* _TASK GOAL_:
Lines from the line with "(** Lines 105-121: the" to the line with "the reference the" in the entries below, and only those, must be output exactly, with both ends included.

* _SUPPLIED MATERIAL_:
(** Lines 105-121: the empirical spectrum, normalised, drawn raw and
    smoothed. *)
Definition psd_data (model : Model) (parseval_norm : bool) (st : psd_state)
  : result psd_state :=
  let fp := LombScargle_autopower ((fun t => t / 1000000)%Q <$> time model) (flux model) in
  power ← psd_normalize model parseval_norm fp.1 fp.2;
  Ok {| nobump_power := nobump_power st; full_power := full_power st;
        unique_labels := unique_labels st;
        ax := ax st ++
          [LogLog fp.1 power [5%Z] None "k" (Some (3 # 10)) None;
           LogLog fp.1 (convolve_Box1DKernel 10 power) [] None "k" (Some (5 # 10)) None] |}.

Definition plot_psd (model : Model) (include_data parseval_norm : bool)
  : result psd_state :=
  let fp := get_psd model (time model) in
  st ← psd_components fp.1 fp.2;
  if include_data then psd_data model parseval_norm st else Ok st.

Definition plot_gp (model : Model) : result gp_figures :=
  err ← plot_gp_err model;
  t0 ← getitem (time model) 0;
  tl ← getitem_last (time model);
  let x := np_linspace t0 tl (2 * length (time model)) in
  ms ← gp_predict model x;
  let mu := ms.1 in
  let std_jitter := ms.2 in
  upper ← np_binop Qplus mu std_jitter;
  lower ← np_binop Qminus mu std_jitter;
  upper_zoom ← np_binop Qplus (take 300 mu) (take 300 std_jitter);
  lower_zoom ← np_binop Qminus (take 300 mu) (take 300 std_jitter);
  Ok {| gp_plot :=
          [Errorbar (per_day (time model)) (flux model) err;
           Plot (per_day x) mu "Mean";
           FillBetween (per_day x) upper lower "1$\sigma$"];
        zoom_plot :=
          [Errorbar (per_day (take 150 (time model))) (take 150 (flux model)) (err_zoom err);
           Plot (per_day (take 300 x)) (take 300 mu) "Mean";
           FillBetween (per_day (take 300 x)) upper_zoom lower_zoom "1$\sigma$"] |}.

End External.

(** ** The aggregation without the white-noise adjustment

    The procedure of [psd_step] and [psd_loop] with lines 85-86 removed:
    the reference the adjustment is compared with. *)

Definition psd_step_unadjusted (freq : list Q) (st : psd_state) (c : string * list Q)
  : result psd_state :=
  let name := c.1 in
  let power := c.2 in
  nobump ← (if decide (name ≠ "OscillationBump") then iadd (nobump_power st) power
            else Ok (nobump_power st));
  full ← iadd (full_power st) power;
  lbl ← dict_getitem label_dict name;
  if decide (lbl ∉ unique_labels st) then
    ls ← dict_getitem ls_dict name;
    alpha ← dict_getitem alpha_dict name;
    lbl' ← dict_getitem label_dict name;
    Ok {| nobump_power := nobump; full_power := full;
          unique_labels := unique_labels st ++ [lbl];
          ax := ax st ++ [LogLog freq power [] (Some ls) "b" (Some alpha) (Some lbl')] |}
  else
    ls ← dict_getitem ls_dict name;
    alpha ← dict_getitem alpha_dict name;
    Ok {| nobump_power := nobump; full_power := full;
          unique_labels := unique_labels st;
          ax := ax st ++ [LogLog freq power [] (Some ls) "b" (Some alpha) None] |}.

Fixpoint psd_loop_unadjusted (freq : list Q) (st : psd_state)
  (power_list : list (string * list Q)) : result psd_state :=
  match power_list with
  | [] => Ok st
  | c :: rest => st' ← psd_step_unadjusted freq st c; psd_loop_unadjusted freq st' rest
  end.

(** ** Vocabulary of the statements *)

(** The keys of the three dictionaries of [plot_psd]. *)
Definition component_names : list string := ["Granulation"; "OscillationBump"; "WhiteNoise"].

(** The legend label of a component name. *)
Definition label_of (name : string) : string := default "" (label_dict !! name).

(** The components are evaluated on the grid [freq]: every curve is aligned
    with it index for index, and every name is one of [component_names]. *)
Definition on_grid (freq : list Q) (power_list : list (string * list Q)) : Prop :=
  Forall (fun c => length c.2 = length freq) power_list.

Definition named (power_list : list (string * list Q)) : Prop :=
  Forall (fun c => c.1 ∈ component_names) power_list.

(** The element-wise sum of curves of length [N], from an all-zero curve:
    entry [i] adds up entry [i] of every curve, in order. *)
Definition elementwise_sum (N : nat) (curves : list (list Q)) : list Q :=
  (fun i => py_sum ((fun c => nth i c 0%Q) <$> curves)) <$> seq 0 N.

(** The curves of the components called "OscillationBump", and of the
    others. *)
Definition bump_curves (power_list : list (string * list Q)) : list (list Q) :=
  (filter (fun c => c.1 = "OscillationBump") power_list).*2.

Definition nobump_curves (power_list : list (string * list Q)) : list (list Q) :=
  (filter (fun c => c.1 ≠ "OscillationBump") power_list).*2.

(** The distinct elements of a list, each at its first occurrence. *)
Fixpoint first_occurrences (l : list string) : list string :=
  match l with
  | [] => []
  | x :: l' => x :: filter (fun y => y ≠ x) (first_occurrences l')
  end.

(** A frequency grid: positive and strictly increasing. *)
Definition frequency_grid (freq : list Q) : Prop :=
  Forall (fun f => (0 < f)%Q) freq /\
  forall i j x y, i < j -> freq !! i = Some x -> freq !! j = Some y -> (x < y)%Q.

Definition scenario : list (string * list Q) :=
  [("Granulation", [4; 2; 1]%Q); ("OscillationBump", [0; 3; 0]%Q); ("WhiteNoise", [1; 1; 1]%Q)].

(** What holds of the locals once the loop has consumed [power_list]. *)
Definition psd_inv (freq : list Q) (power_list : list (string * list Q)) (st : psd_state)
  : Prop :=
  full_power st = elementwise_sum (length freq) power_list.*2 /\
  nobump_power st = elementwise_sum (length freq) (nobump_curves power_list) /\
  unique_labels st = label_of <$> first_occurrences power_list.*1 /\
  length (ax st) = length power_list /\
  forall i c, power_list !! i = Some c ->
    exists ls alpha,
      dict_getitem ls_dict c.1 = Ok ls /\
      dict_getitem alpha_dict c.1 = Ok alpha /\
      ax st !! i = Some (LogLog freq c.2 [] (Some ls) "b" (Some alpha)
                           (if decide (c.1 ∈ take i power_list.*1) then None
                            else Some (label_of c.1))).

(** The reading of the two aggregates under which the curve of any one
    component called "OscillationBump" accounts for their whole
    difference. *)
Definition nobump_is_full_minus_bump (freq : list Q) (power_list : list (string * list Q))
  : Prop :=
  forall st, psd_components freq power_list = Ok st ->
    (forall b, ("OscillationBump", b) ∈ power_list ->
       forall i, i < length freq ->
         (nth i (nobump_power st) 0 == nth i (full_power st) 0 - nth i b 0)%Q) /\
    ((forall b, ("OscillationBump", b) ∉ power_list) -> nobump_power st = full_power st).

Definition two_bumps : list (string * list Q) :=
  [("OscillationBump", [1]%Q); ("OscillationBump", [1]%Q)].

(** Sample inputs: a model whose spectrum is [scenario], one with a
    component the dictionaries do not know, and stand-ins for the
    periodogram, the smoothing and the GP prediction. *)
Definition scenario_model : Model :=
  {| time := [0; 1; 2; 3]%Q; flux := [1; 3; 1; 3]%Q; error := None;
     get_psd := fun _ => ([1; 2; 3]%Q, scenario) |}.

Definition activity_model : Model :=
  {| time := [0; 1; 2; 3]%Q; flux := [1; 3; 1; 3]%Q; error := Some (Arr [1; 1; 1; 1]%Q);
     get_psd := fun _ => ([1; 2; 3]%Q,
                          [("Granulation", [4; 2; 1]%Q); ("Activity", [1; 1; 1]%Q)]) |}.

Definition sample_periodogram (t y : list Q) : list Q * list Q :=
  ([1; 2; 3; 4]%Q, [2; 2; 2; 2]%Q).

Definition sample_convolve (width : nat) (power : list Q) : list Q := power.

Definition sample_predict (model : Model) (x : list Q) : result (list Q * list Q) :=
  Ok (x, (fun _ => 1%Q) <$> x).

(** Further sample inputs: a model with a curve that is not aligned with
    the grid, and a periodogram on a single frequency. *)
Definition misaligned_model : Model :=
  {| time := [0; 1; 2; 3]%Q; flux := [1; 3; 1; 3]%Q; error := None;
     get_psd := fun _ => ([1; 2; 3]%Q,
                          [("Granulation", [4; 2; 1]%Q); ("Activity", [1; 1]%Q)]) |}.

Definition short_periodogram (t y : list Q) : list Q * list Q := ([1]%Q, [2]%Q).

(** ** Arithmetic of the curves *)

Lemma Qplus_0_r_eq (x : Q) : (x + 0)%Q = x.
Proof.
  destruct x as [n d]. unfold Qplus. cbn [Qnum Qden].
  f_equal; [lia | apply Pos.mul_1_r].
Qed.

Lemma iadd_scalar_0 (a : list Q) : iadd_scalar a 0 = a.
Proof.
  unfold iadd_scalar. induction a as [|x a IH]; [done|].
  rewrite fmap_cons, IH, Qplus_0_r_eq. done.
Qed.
...
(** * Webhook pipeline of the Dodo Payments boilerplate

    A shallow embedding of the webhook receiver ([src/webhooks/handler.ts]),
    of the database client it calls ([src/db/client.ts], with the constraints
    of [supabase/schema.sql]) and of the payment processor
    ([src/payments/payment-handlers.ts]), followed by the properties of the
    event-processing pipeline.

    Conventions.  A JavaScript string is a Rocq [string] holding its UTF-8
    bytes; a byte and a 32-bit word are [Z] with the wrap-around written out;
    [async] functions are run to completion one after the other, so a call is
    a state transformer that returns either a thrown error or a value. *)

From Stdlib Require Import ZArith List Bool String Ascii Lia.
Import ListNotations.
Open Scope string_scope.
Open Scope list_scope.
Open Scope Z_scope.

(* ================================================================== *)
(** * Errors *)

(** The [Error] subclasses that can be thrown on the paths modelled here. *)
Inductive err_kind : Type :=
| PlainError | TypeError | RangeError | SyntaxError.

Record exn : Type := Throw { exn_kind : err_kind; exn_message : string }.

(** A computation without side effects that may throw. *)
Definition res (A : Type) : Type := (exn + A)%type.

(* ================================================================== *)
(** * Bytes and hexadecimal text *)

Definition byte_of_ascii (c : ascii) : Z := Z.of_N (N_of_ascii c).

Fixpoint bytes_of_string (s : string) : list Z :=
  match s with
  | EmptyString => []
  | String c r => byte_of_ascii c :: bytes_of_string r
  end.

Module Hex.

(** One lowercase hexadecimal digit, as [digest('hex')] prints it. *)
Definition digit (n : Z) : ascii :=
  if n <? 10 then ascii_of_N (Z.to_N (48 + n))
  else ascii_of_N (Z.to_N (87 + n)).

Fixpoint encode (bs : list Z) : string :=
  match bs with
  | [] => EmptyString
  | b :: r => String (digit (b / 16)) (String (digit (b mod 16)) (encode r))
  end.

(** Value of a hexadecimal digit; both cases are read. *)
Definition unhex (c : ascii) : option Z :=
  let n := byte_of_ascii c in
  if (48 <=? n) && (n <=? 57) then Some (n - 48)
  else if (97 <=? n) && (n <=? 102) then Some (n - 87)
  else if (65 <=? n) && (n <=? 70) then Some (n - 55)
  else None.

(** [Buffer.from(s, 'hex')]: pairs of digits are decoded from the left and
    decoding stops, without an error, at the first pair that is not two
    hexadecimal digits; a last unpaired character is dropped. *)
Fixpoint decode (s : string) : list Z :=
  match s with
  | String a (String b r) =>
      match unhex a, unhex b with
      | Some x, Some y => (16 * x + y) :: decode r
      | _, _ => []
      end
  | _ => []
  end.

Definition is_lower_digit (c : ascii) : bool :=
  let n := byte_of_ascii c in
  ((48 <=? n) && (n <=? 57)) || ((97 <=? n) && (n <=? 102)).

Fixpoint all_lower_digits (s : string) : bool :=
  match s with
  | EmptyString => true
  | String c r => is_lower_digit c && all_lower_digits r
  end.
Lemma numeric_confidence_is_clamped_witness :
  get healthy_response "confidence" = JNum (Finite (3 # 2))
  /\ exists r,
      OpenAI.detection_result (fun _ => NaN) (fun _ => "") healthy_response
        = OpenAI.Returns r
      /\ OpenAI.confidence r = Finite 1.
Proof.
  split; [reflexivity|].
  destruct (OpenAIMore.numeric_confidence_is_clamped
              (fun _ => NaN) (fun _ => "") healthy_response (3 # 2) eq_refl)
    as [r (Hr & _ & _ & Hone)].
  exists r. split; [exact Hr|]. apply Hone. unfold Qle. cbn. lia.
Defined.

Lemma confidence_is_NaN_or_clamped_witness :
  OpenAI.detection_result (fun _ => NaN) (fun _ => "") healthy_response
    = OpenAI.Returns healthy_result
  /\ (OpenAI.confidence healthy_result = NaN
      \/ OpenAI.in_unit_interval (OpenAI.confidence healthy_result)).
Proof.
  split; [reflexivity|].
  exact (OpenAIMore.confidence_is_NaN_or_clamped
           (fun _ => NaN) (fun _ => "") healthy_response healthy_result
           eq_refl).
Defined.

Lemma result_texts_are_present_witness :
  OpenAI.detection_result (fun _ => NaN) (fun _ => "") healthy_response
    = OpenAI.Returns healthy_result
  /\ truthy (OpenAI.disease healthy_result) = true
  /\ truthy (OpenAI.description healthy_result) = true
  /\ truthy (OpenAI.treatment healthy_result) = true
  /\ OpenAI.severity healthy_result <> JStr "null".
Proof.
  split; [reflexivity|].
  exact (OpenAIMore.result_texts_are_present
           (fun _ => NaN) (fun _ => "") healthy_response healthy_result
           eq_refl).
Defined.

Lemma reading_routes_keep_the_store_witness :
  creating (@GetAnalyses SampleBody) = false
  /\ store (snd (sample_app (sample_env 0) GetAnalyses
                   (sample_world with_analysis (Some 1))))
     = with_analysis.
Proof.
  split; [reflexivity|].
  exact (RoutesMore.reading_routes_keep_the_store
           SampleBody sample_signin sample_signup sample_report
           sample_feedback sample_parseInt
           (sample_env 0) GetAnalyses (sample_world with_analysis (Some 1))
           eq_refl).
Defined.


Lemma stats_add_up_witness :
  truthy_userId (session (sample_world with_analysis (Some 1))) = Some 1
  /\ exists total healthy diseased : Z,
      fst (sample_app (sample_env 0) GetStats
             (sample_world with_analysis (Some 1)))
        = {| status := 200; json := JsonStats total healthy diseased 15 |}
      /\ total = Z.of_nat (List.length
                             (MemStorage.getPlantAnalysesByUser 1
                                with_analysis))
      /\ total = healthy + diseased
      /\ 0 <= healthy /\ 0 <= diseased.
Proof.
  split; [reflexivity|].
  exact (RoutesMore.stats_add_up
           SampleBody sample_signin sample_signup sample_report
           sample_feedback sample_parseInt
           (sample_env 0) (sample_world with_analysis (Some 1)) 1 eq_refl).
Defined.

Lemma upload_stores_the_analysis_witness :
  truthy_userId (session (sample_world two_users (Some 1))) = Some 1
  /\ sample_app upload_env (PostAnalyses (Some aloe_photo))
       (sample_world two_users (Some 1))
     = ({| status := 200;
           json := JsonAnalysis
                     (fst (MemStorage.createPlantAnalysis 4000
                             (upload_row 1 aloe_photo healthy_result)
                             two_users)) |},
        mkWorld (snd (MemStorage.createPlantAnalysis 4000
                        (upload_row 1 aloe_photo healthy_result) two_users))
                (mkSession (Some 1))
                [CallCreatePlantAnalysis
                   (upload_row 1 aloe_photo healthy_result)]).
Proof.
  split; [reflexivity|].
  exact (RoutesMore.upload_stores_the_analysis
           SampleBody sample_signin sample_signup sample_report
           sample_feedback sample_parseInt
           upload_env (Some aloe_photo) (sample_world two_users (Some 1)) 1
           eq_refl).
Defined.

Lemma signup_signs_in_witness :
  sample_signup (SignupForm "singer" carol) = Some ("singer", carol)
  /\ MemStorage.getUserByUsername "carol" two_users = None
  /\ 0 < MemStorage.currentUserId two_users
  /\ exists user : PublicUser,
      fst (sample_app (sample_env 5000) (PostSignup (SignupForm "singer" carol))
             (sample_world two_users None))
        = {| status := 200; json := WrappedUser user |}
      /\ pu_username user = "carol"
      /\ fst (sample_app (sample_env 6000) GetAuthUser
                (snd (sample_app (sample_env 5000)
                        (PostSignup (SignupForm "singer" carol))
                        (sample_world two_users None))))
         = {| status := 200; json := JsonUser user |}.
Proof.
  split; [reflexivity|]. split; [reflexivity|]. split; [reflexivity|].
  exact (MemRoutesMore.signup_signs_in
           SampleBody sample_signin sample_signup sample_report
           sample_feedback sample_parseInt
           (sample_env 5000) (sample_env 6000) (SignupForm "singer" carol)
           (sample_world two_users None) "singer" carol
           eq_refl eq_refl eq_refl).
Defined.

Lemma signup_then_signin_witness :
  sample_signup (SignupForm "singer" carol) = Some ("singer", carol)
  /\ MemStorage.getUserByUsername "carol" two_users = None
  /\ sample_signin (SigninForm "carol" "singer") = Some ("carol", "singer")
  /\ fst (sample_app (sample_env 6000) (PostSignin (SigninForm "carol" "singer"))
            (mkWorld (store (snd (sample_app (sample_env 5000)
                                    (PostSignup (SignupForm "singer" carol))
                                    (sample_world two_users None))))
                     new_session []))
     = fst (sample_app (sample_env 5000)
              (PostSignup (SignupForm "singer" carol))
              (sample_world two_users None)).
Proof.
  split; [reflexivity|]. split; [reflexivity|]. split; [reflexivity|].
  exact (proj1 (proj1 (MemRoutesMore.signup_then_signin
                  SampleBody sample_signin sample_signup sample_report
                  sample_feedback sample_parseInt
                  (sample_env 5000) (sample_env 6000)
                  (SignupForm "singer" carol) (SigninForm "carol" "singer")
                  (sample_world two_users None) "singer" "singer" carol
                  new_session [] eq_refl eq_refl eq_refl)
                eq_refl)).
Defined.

* _SOLUTION TO THE EXERCISE_:
(** Lines 105-121: the empirical spectrum, normalised, drawn raw and
    smoothed. *)
Definition psd_data (model : Model) (parseval_norm : bool) (st : psd_state)
  : result psd_state :=
  let fp := LombScargle_autopower ((fun t => t / 1000000)%Q <$> time model) (flux model) in
  power ← psd_normalize model parseval_norm fp.1 fp.2;
  Ok {| nobump_power := nobump_power st; full_power := full_power st;
        unique_labels := unique_labels st;
        ax := ax st ++
          [LogLog fp.1 power [5%Z] None "k" (Some (3 # 10)) None;
           LogLog fp.1 (convolve_Box1DKernel 10 power) [] None "k" (Some (5 # 10)) None] |}.

Definition plot_psd (model : Model) (include_data parseval_norm : bool)
  : result psd_state :=
  let fp := get_psd model (time model) in
  st ← psd_components fp.1 fp.2;
  if include_data then psd_data model parseval_norm st else Ok st.

Definition plot_gp (model : Model) : result gp_figures :=
  err ← plot_gp_err model;
  t0 ← getitem (time model) 0;
  tl ← getitem_last (time model);
  let x := np_linspace t0 tl (2 * length (time model)) in
  ms ← gp_predict model x;
  let mu := ms.1 in
  let std_jitter := ms.2 in
  upper ← np_binop Qplus mu std_jitter;
  lower ← np_binop Qminus mu std_jitter;
  upper_zoom ← np_binop Qplus (take 300 mu) (take 300 std_jitter);
  lower_zoom ← np_binop Qminus (take 300 mu) (take 300 std_jitter);
  Ok {| gp_plot :=
          [Errorbar (per_day (time model)) (flux model) err;
           Plot (per_day x) mu "Mean";
           FillBetween (per_day x) upper lower "1$\sigma$"];
        zoom_plot :=
          [Errorbar (per_day (take 150 (time model))) (take 150 (flux model)) (err_zoom err);
           Plot (per_day (take 300 x)) (take 300 mu) "Mean";
           FillBetween (per_day (take 300 x)) upper_zoom lower_zoom "1$\sigma$"] |}.

End External.

(** ** The aggregation without the white-noise adjustment

    The procedure of [psd_step] and [psd_loop] with lines 85-86 removed:
    the reference the adjustment is compared with. *)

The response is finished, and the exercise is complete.